_Exercise requirements:_
Return each line of the material below exactly. Begin at the first and end on the line with "pose proof Hi as (Hw & Hh & _).".

_The data:_

Lemma apply_filter_ok {St} f img x y (s : St) :
  img_ok img -> filter_ok f -> 0 <= x < width img -> 0 <= y < height img ->
  x + size f <= INT_MAX -> y + size f <= INT_MAX ->
  (exists v, apply_filter f img x y s = Done v s /\ 0 <= v < 256) \/ apply_filter f img x y s = Undef UB_overflow.
Proof.
  intros Hi Hf Hx Hy Hxs Hys. pose proof Hf as [Hf0 _].
  pose proof (Z.div_pos (size f) 2) as D0. assert (size f / 2 <= size f) as D1 by (apply Z.div_le_upper_bound; lia).
  assert (forall a, 0 <= a -> a + size f <= INT_MAX -> centre_ok f (a - size f / 2)) as Hc
    by (intros a H0 H1; unfold centre_ok, INT_MIN, INT_MAX in *; lia).
  unfold apply_filter, mbind, cm_bind. rewrite !int_op_ok by (unfold INT_MIN, INT_MAX in *; lia).
  destruct (row_loop_ok f img (x - size f / 2) (y - size f / 2) (Z.to_nat (size f)) 0 (S754_zero false) s) as [r ->];
    try done; try lia; try (apply Hc; lia).
  destruct (pix_of_dbl r) as [v|] eqn:E; [left|by right]. exists v. split; [done|]. by eapply pix_of_dbl_range.
Qed.

(** ** The filter of one number, 1 *)

Lemma overwrite_start {A} (dst src : list A) : overwrite dst 0 src = src ++ drop (length src) dst.
Proof. done. Qed.

Definition identity_filter : filter_t := Filter 1 [flt_of_Z 1].

Lemma identity_pixel p : 0 <= p < 256 ->
  pix_of_dbl (dbl_add (S754_zero false)
    (dbl_add (S754_zero false) (dbl_mul (dbl_of_Z p) (dbl_of_flt (flt_of_Z 1))))) = Some p.
Proof.
  intros Hp. set (g := fun p => pix_of_dbl (dbl_add (S754_zero false)
    (dbl_add (S754_zero false) (dbl_mul (dbl_of_Z p) (dbl_of_flt (flt_of_Z 1)))))).
  assert (forallb (fun n => match g (Z.of_nat n) with Some q => q =? Z.of_nat n | None => false end) (seq 0 256) = true)
    as H by (vm_compute; reflexivity).
  rewrite forallb_forall in H. specialize (H (Z.to_nat p)). rewrite Z2Nat.id in H by lia. change (g p = Some p).
  destruct (g p) as [q|]; [|discriminate H; apply in_seq; lia]. f_equal. apply Z.eqb_eq, H, in_seq. lia.
Qed.

Lemma identity_apply {St} img x y (s : St) : img_ok img -> 0 <= x < width img -> 0 <= y < height img ->
  exists p, apply_filter identity_filter img x y s = Done p s /\ data img !! Z.to_nat (y * width img + x) = Some p.
Proof.
  intros Hi Hx Hy. destruct (get_pixel_ok img x y s Hi Hx Hy) as (p & Hg & Hp & Hd). exists p. split; [|done].
  pose proof Hi as (Hw & Hh & _).
  assert (clamp (width img) x = x /\ clamp (height img) y = y) as [Cx Cy].
  { unfold clamp, INT_MAX in *. rewrite !u64_small by lia. lia. }
  unfold apply_filter. change (size identity_filter / 2) with 0. rewrite !Z.sub_0_r.
  unfold mbind, cm_bind. rewrite !int_op_ok by (unfold INT_MIN, INT_MAX in *; lia).
  change (Z.to_nat (size identity_filter)) with 1%nat. cbn [row_loop]. unfold mbind, cm_bind.
  change (Z.to_nat (size identity_filter)) with 1%nat. cbn [col_loop]. unfold mbind, cm_bind.
  rewrite !Z.add_0_r, !int_op_ok by (unfold INT_MIN, INT_MAX in *; lia). rewrite Cx, Cy, Hg.
  change (u64 (0 * size identity_filter + 0)) with 0. change (aget (fdata identity_filter) 0) with (Some (flt_of_Z 1)).
  change (lift UB_overflow (pix_of_dbl (dbl_add (S754_zero false)
    (dbl_add (S754_zero false) (dbl_mul (dbl_of_Z p) (dbl_of_flt (flt_of_Z 1)))))) s = Done p s).
  by rewrite identity_pixel.
Qed.

(** ** Sums over the threads *)

(** [len * q + r]: every thread has [q] pixels, and the first [r] one more. *)
Definition extra (r i : Z) : Z := if i <? r then 1 else 0.

Lemma sumz_le {A} (w : A -> Z) q r l o :
  (forall (i : nat) t, l !! i = Some t -> w t <= q + extra r (o + Z.of_nat i)) ->
  sumz w l <= Z.of_nat (length l) * q + Z.max 0 (Z.min (Z.of_nat (length l)) (r - o)).
Proof.
  revert o. induction l as [|t l IH]; intros o H; simpl; [lia|].
  pose proof (H 0%nat t eq_refl) as H0. rewrite Z.add_0_r in H0. specialize (IH (o + 1)).
  assert (forall (i : nat) t, l !! i = Some t -> w t <= q + extra r (o + 1 + Z.of_nat i)) as Hl.
  { intros i u Hi. specialize (H (S i) u Hi). by replace (o + 1 + Z.of_nat i) with (o + Z.of_nat (S i)) by lia. }
  specialize (IH Hl). unfold extra in H0. destruct (Z.ltb_spec o r); nia.
Qed.

Lemma sumz_ge {A} (w : A -> Z) q r l o :
  (forall (i : nat) t, l !! i = Some t -> q + extra r (o + Z.of_nat i) <= w t) ->
  Z.of_nat (length l) * q + Z.max 0 (Z.min (Z.of_nat (length l)) (r - o)) <= sumz w l.
Proof.
  revert o. induction l as [|t l IH]; intros o H; simpl; [lia|].
  pose proof (H 0%nat t eq_refl) as H0. rewrite Z.add_0_r in H0. specialize (IH (o + 1)).
  assert (forall (i : nat) t, l !! i = Some t -> q + extra r (o + 1 + Z.of_nat i) <= w t) as Hl.
  { intros i u Hi. specialize (H (S i) u Hi). by replace (o + 1 + Z.of_nat i) with (o + Z.of_nat (S i)) by lia. }
  specialize (IH Hl). unfold extra in H0. destruct (Z.ltb_spec o r); nia.
Qed.

Lemma sumz_member {A} (w : A -> Z) l (i : nat) x :
  (forall (j : nat) y, l !! j = Some y -> 0 <= w y) -> l !! i = Some x -> 0 <= w x <= sumz w l.
Proof.
  revert i x. induction l as [|z l IH]; intros i x Hl Hi; [done|]. pose proof (Hl 0%nat z eq_refl) as Hz.
  assert (forall (j : nat) y, l !! j = Some y -> 0 <= w y) as Hl' by (intros j y Hj; by apply (Hl (S j))).
  assert (0 <= sumz w l) as Hs.
  { destruct l as [|y l]; [simpl; lia|]. specialize (IH 0%nat y Hl' eq_refl). lia. }
  destruct i as [|i]; simplify_eq/=; [lia|]. specialize (IH i x Hl' Hi). lia.
Qed.

(** ** The threads *)

Section Threads.
Context (f : filter_t) (img : pgm_image) (out0 : pgm_image) (count : Z).
Local Abbreviation n := (width img * height img).
Local Abbreviation exec := (exec f img n count).
Local Abbreviation do_pixel := (do_pixel f img).

(** What a pixel of the result should be. *)
Definition expected (p : Z) : outcome unit Z := apply_filter f img (p mod width img) (p / width img) tt.

Record setting : Prop := {
  set_img : img_ok img;
  set_filter : filter_ok f;
  set_width : width img + size f <= INT_MAX;
  set_height : height img + size f <= INT_MAX;
  set_count : 0 < count /\ count + 5 <= INT_MAX;
  set_size : n <= Z.of_nat (length (data out0));
  set_same : width out0 = width img /\ height out0 = height img;
}.

(** The result so far: an image of the size of the first. *)
Definition out_ok (out : pgm_image) : Prop :=
  width out = width img /\ height out = height img /\ length (data out) = length (data out0).

Context (Hset : setting).

Lemma expected_cases p : 0 <= p < n ->
  (exists v, expected p = Done v tt) \/ expected p = Undef UB_overflow.
Proof.
  destruct Hset as [Hi Hf Hw Hh _ _ _]. intros Hp.
  assert (0 < width img) by (destruct Hi as (H & _); nia).
  pose proof (Z.mod_pos_bound p (width img) ltac:(lia)) as Hm.
  assert (0 <= p / width img < height img) as Hd.
  { split; [apply Z.div_pos; lia|]. apply Z.div_lt_upper_bound; lia. }
  destruct (apply_filter_ok f img (p mod width img) (p / width img) tt Hi Hf) as [(v & Hv & _)|Hv]; [lia|lia|lia|lia| |].
  - left. by exists v.
  - by right.
Qed.

Lemma do_pixel_spec p out : 0 <= p < n -> out_ok out ->
  do_pixel p out =
  match expected p with
  | Done v _ => Done (Img (width out) (height out) (<[Z.to_nat p := v]> (data out))) tt
  | _ => Undef UB_overflow
  end.
Proof.
  intros Hp (Hw & Hh & Hl). pose proof Hset as [Hi _ _ _ _ Hs _]. pose proof Hi as (Hwm & Hhm & Hm & _).
  assert (0 < width img) by nia.
  pose proof (Z.mod_pos_bound p (width img) ltac:(lia)) as Hmb.
  assert (0 <= p / width img < height img) as Hd.
  { split; [apply Z.div_pos; lia|]. apply Z.div_lt_upper_bound; lia. }
  pose proof (Z.div_mod p (width img) ltac:(lia)) as Hdm.
  assert (forall z, 0 <= z <= INT_MAX -> s32 z = z) as Hs32.
  { intros z Hz. unfold s32, INT_MAX in *. apply swrap_small; lia. }
  unfold Filter.do_pixel. rewrite !Hs32 by lia.
  destruct (expected_cases p Hp) as [[v E]|E]; rewrite E; unfold expected in E; unfold mbind, cm_bind; rewrite E; [|done].
  unfold pgm_set_pixel, pixel_index. rewrite Hw. unfold INT_MAX in *.
  rewrite (u64_small (p / width img)), (u64_small (p mod width img)) by lia.
  replace (p / width img * width img + p mod width img) with p by lia. rewrite u64_small by lia.
  unfold mbind, cm_bind. rewrite aset_ok by lia. done.
Qed.
(** A header that does not fit an [int] overruns the filter: the block is
    made for the [int], here 1, and the loop stores as many numbers as the
    [size_t] says.  Whatever the block holds, the second number is outside. *)
Theorem filter_size_overflow garbage :
  read_filter (fun _ => Some 0%nat) garbage ("4294967297" ++ nl ++ "0.5 0.5 ") () = Undef UB_bounds.
Proof. by vm_compute. Qed.

Definition demo_filter : filter_t := Filter 2 [flt_of_Z 1; S754_zero false; fdiv (flt_of_Z 1) (flt_of_Z 3); flt_of_Z (-2)].

Lemma filter_round_trip_witness :
  exists text rest, write_filter demo_filter () = Done text () /\
    read_filter (fun _ => Some 0%nat) S754_nan text () = Done (Some (Filter 2 (map reread (fdata demo_filter) ++ rest))) ().
Proof.
  destruct (filter_round_trip (fun _ => Some 0%nat) S754_nan demo_filter 0 () ltac:(by vm_compute) ltac:(by vm_compute)
    ltac:(by vm_compute) ltac:(done)) as (text & rest & E1 & E2 & _).
  by exists text, rest.
Defined.

Lemma random_filter_in_bounds_witness :
  exists r, random_filter (fun k => 7 * Z.of_nat k) (Filter 2 (replicate 4 S754_nan)) = Done tt r /\ r_used r = 4%nat.
Proof.
  destruct (random_filter_in_bounds (fun k => 7 * Z.of_nat k) (Filter 2 (replicate 4 S754_nan)) ltac:(by vm_compute)
    ltac:(by vm_compute)) as (r & E1 & _ & E2).
  exists r. split; [exact E1|]. simpl in E2. lia.
Defined.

_Answer to this problem:_
Lemma apply_filter_ok {St} f img x y (s : St) :
  img_ok img -> filter_ok f -> 0 <= x < width img -> 0 <= y < height img ->
  x + size f <= INT_MAX -> y + size f <= INT_MAX ->
  (exists v, apply_filter f img x y s = Done v s /\ 0 <= v < 256) \/ apply_filter f img x y s = Undef UB_overflow.
Proof.
  intros Hi Hf Hx Hy Hxs Hys. pose proof Hf as [Hf0 _].
  pose proof (Z.div_pos (size f) 2) as D0. assert (size f / 2 <= size f) as D1 by (apply Z.div_le_upper_bound; lia).
  assert (forall a, 0 <= a -> a + size f <= INT_MAX -> centre_ok f (a - size f / 2)) as Hc
    by (intros a H0 H1; unfold centre_ok, INT_MIN, INT_MAX in *; lia).
  unfold apply_filter, mbind, cm_bind. rewrite !int_op_ok by (unfold INT_MIN, INT_MAX in *; lia).
  destruct (row_loop_ok f img (x - size f / 2) (y - size f / 2) (Z.to_nat (size f)) 0 (S754_zero false) s) as [r ->];
    try done; try lia; try (apply Hc; lia).
  destruct (pix_of_dbl r) as [v|] eqn:E; [left|by right]. exists v. split; [done|]. by eapply pix_of_dbl_range.
Qed.

(** ** The filter of one number, 1 *)

Lemma overwrite_start {A} (dst src : list A) : overwrite dst 0 src = src ++ drop (length src) dst.
Proof. done. Qed.

Definition identity_filter : filter_t := Filter 1 [flt_of_Z 1].

Lemma identity_pixel p : 0 <= p < 256 ->
  pix_of_dbl (dbl_add (S754_zero false)
    (dbl_add (S754_zero false) (dbl_mul (dbl_of_Z p) (dbl_of_flt (flt_of_Z 1))))) = Some p.
Proof.
  intros Hp. set (g := fun p => pix_of_dbl (dbl_add (S754_zero false)
    (dbl_add (S754_zero false) (dbl_mul (dbl_of_Z p) (dbl_of_flt (flt_of_Z 1)))))).
  assert (forallb (fun n => match g (Z.of_nat n) with Some q => q =? Z.of_nat n | None => false end) (seq 0 256) = true)
    as H by (vm_compute; reflexivity).
  rewrite forallb_forall in H. specialize (H (Z.to_nat p)). rewrite Z2Nat.id in H by lia. change (g p = Some p).
  destruct (g p) as [q|]; [|discriminate H; apply in_seq; lia]. f_equal. apply Z.eqb_eq, H, in_seq. lia.
Qed.

Lemma identity_apply {St} img x y (s : St) : img_ok img -> 0 <= x < width img -> 0 <= y < height img ->
  exists p, apply_filter identity_filter img x y s = Done p s /\ data img !! Z.to_nat (y * width img + x) = Some p.
Proof.
  intros Hi Hx Hy. destruct (get_pixel_ok img x y s Hi Hx Hy) as (p & Hg & Hp & Hd). exists p. split; [|done].
  pose proof Hi as (Hw & Hh & _).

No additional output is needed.